Generalisability through local validation: overcoming barriers due to data disparity in healthcare
BMC Ophthalmology volume 21, Article number: 228 (2021)
Cho et al. report deep learning model accuracy for tilted myopic disc detection in a South Korean population. Here we explore the importance of generalisability of machine learning (ML) in healthcare, and we emphasise that recurrent underrepresentation of data-poor regions may inadvertently perpetuate global health inequity.
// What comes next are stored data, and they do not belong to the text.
(* ===== verification/SessionWire.v ===== *)
(** * The session wire (src/internal/sessionwire/frame.go and stream.go)

    Frames of one type byte, a big-endian 32-bit length and a payload, read
    from and written to a byte stream.  A byte is an integer below 256.  The
    JSON control payloads (control.go) are not modelled: their check
    [validateControlPayload] is an argument of the definitions, nothing is
    assumed of it, and every theorem holds for any such check.  Readers and
    writers are not nil; [WriteFrame] holds the writer's mutex from the header
    to the payload, so a sequence of writes is a sequence of frames. *)
From S2P Require Import Prelude.
Open Scope Z_scope.

Definition HeaderSize : nat := 5.
Definition MaxPayloadSize : Z := Z.shiftl 64 10.

Inductive WireError :=
  | ErrInvalidDirection | ErrWrongDirection | ErrUnknownMandatoryFrame | ErrPayloadTooLarge
  | ErrTruncatedFrame | ErrInvalidControl | EOF | ErrShortWrite
  | ErrWriter (* the error of the underlying writer *)
  | SlicePanic (* [data[n:]] with [n] beyond the data *)
  | OutOfFuel (* of the model; never reached, see [writeAll_spec] *).
#[global] Instance WireError_eq_dec : EqDecision WireError.
Proof. solve_decision. Defined.

(** ** Directions and types, at their width of one byte *)

Definition ClientToDaemon : Z := 1.
Definition DaemonToClient : Z := 2.
Definition DaemonToSupervisor : Z := 3.
Definition SupervisorToDaemon : Z := 4.

Definition Direction_valid (d : Z) : bool := (ClientToDaemon <=? d) && (d <=? SupervisorToDaemon).

Definition TypeHello : Z := 1.
Definition TypeHelloAccepted : Z := 2.
Definition TypeRunRequest : Z := 3.
Definition TypeConfirm : Z := 4.
Definition TypeReview : Z := 5.
Definition TypeStarted : Z := 6.
Definition TypeStdin : Z := 7.
Definition TypeStdinEOF : Z := 8.
Definition TypeResize : Z := 9.
Definition TypeSignal : Z := 10.
Definition TypeCancel : Z := 11.
Definition TypeRenew : Z := 12.
Definition TypeTerminal : Z := 13.
Definition TypeStdout : Z := 14.
Definition TypeStderr : Z := 15.
Definition TypeNotice : Z := 16.
Definition TypeError : Z := 17.
Definition TypeCompletion : Z := 18.
Definition TypeSupervisorStart : Z := 19.
Definition TypeSupervisorReady : Z := 20.
Definition TypeSupervisorCommit : Z := 21.
Definition TypeHeartbeat : Z := 22.
Definition TypeSupervisorError : Z := 23.

Definition IsExtension (t : Z) : bool := negb (Z.land t 128 =? 0).
Definition IsKnown (t : Z) : bool := (TypeHello <=? t) && (t <=? TypeSupervisorError).
Definition oneOf (t : Z) (l : list Z) : bool := existsb (Z.eqb t) l.
Definition IsData (t : Z) : bool := oneOf t [TypeStdin; TypeTerminal; TypeStdout; TypeStderr].
Definition IsControl (t : Z) : bool := IsKnown t && negb (IsData t).

Definition allowed (t direction : Z) : bool :=
  if oneOf t [TypeHello; TypeRunRequest; TypeConfirm; TypeRenew] then direction =? ClientToDaemon
  else if oneOf t [TypeHelloAccepted; TypeReview; TypeStarted; TypeNotice; TypeError]
    then direction =? DaemonToClient
  else if oneOf t [TypeSupervisorStart; TypeSupervisorCommit; TypeHeartbeat]
    then direction =? DaemonToSupervisor
  else if oneOf t [TypeSupervisorReady; TypeSupervisorError] then direction =? SupervisorToDaemon
  else if oneOf t [TypeStdin; TypeStdinEOF; TypeResize; TypeSignal; TypeCancel]
    then (direction =? ClientToDaemon) || (direction =? DaemonToSupervisor)
  else if oneOf t [TypeTerminal; TypeStdout; TypeStderr; TypeCompletion]
    then (direction =? DaemonToClient) || (direction =? SupervisorToDaemon)
  else false.

Definition ValidateDirection (direction frameType : Z) : result WireError () :=
  if negb (Direction_valid direction) then Err ErrInvalidDirection
  else if IsExtension frameType then mret tt
  else if negb (IsKnown frameType) then Err ErrUnknownMandatoryFrame
  else if negb (allowed frameType direction) then Err ErrWrongDirection
  else mret tt.

Record Frame := mkFrame { fr_Type : Z; fr_Payload : list Z }.

(** ** [encoding/binary.BigEndian] *)

Definition byteOf (v : Z) : Z := Z.land v 255.
Definition PutUint32 (v : Z) : list Z :=
  [byteOf (Z.shiftr v 24); byteOf (Z.shiftr v 16); byteOf (Z.shiftr v 8); byteOf v].
Definition Uint32 (b0 b1 b2 b3 : Z) : Z :=
  Z.lor b3 (Z.lor (Z.shiftl b2 8) (Z.lor (Z.shiftl b1 16) (Z.shiftl b0 24))).

(** An [io.Reader]: the bytes it delivers, and whether it then ends with
    [io.EOF] or with another error.  [io.ReadFull] fills a buffer of [n] > 0
    bytes, meets the end before the first byte, or fails otherwise. *)
Record Stream := mkStream { st_bytes : list Z; st_eof : bool }.
Inductive Full := FullRead (data : list Z) (rest : Stream) | FullEOF | FullShort.
Definition ReadFull (n : nat) (st : Stream) : Full :=
  if (n <=? length (st_bytes st))%nat
  then FullRead (take n (st_bytes st)) (mkStream (drop n (st_bytes st)) (st_eof st))
  else if (length (st_bytes st) =? 0)%nat && st_eof st then FullEOF else FullShort.

(** An [io.Writer]: what its [i]-th call of [Write] reports, the number of
    bytes it took and whether it failed. *)
Record WriteOutcome := mkWriteOutcome { wo_n : Z; wo_err : bool }.
Definition Sink := nat → WriteOutcome.

(** [writeAll] from call [i] on: the bytes that reached the sink, the next call
    and the error.  A pass that goes on consumes a byte, so the number of bytes
    bounds the passes. *)
Fixpoint writeAll (fuel : nat) (sink : Sink) (data : list Z) (i : nat) :
    list Z * nat * option WireError :=
  match data with
  | [] => ([], i, None)
  | _ =>
      match fuel with
      | O => ([], i, Some OutOfFuel)
      | S fuel =>
          let o := sink i in
          let n := Z.to_nat (wo_n o) in
          if wo_err o then (take n data, S i, Some ErrWriter)
          else if wo_n o <=? 0 then ([], S i, Some ErrShortWrite)
          else if (length data <? n)%nat then (data, S i, Some SlicePanic)
          else let '(sent, j, err) := writeAll fuel sink (drop n data) (S i) in
               (take n data ++ sent, j, err)
      end
  end.

(** ** Readers and writers *)

Record Reader := mkReader { rd_direction : Z; rd_limit : Z }.
Record Writer := mkWriter { wr_direction : Z; wr_limit : Z }.

Definition NewReaderWithLimit (direction limit : Z) : Reader :=
  mkReader direction (if (limit =? 0) || (MaxPayloadSize <? limit) then MaxPayloadSize else limit).
Definition NewWriterWithLimit (direction limit : Z) : Writer :=
  mkWriter direction (if (limit =? 0) || (MaxPayloadSize <? limit) then MaxPayloadSize else limit).
Definition NewReader (direction : Z) : Reader := NewReaderWithLimit direction MaxPayloadSize.
Definition NewWriter (direction : Z) : Writer := NewWriterWithLimit direction MaxPayloadSize.

Section wire.
Context (validateControlPayload : Z → list Z → bool).

Definition validateFrame (direction : Z) (frame : Frame) (limit : Z) : result WireError () :=
  ValidateDirection direction (fr_Type frame);;
  guard_err (negb (limit <? Z.of_nat (length (fr_Payload frame)))) ErrPayloadTooLarge;;
  if IsExtension (fr_Type frame) || IsData (fr_Type frame) then mret tt
  else guard_err (validateControlPayload (fr_Type frame) (fr_Payload frame)) ErrInvalidControl.

Definition ReadFrame (r : Reader) (st : Stream) : result WireError (Frame * Stream) :=
  match ReadFull HeaderSize st with
  | FullEOF => Err EOF
  | FullRead [t; b0; b1; b2; b3] rest =>
      ValidateDirection (rd_direction r) t;;
      let length := Uint32 b0 b1 b2 b3 in
      guard_err (negb (rd_limit r <? length)) ErrPayloadTooLarge;;
      match (if 0 <? length then ReadFull (Z.to_nat length) rest else FullRead [] rest) with
      | FullRead payload rest' =>
          validateFrame (rd_direction r) (mkFrame t payload) (rd_limit r);;
          mret (mkFrame t payload, rest')
      | _ => Err ErrTruncatedFrame
      end
  | _ => Err ErrTruncatedFrame
  end.

Definition header (frame : Frame) : list Z :=
  fr_Type frame :: PutUint32 (Z.of_nat (length (fr_Payload frame)) mod 2 ^ 32).

Definition WriteFrame (w : Writer) (sink : Sink) (frame : Frame) (i : nat) :
    list Z * nat * option WireError :=
  match validateFrame (wr_direction w) frame (wr_limit w) with
  | Err e => ([], i, Some e)
  | Ok _ =>
      match writeAll HeaderSize sink (header frame) i with
      | (sent, j, Some e) => (sent, j, Some e)
      | (sent, j, None) =>
          let '(sent', k, err) :=
            writeAll (length (fr_Payload frame)) sink (fr_Payload frame) j in
          (sent ++ sent', k, err)
      end
  end.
Creating meaningful ML systems is contingent on understanding how, when, and why different ML models work in different settings. While we echo the need for the diversification of ML datasets, such a worthy effort would take time and does not obviate uses of presently available datasets if conclusions are validated and re-calibrated for different groups prior to implementation.
The importance of external ML model validation on diverse populations should be highlighted where possible – especially for models built with single-centre data.
We read with great interest the article describing the application of deep learning to recognize optic disc tilt, and the discussion of its importance in considering ophthalmic measurements, by Cho et al.  The rapid evolution of artificial intelligence in ophthalmic image recognition has created unprecedented opportunities for efficient, accurate and cost-effective diagnosis with less human input – of particular value in resource-poor settings where specialist input is relatively scarcer . While we are encouraged by the model accuracy and commend the authors for describing strengths and weaknesses of their study, we would like to highlight a limitation and subsequent area of further exploration that would strengthen the utility of their work: the need to evaluate the generalisability of their model outside their single-centre, paediatric South Korean population. We believe validation of the model developed by Cho et al. on other populations, particularly those lacking local imaging repositories, would be of great value.
Sociodemographic disparities in machine learning (ML) are well described; with recurrent underrepresentation of some populations posing substantial risks of unknown ML biases. Indeed, a recent report noted that 172 countries (totalling 3.5 billion people) have no publicly available ophthalmic imaging datasets , profoundly illuminating the possibility of sampling-bias and subsequent poor generalisability in global ML studies. Such disparity in data availability, if left unchecked, may inadvertently perpetuate global health inequity.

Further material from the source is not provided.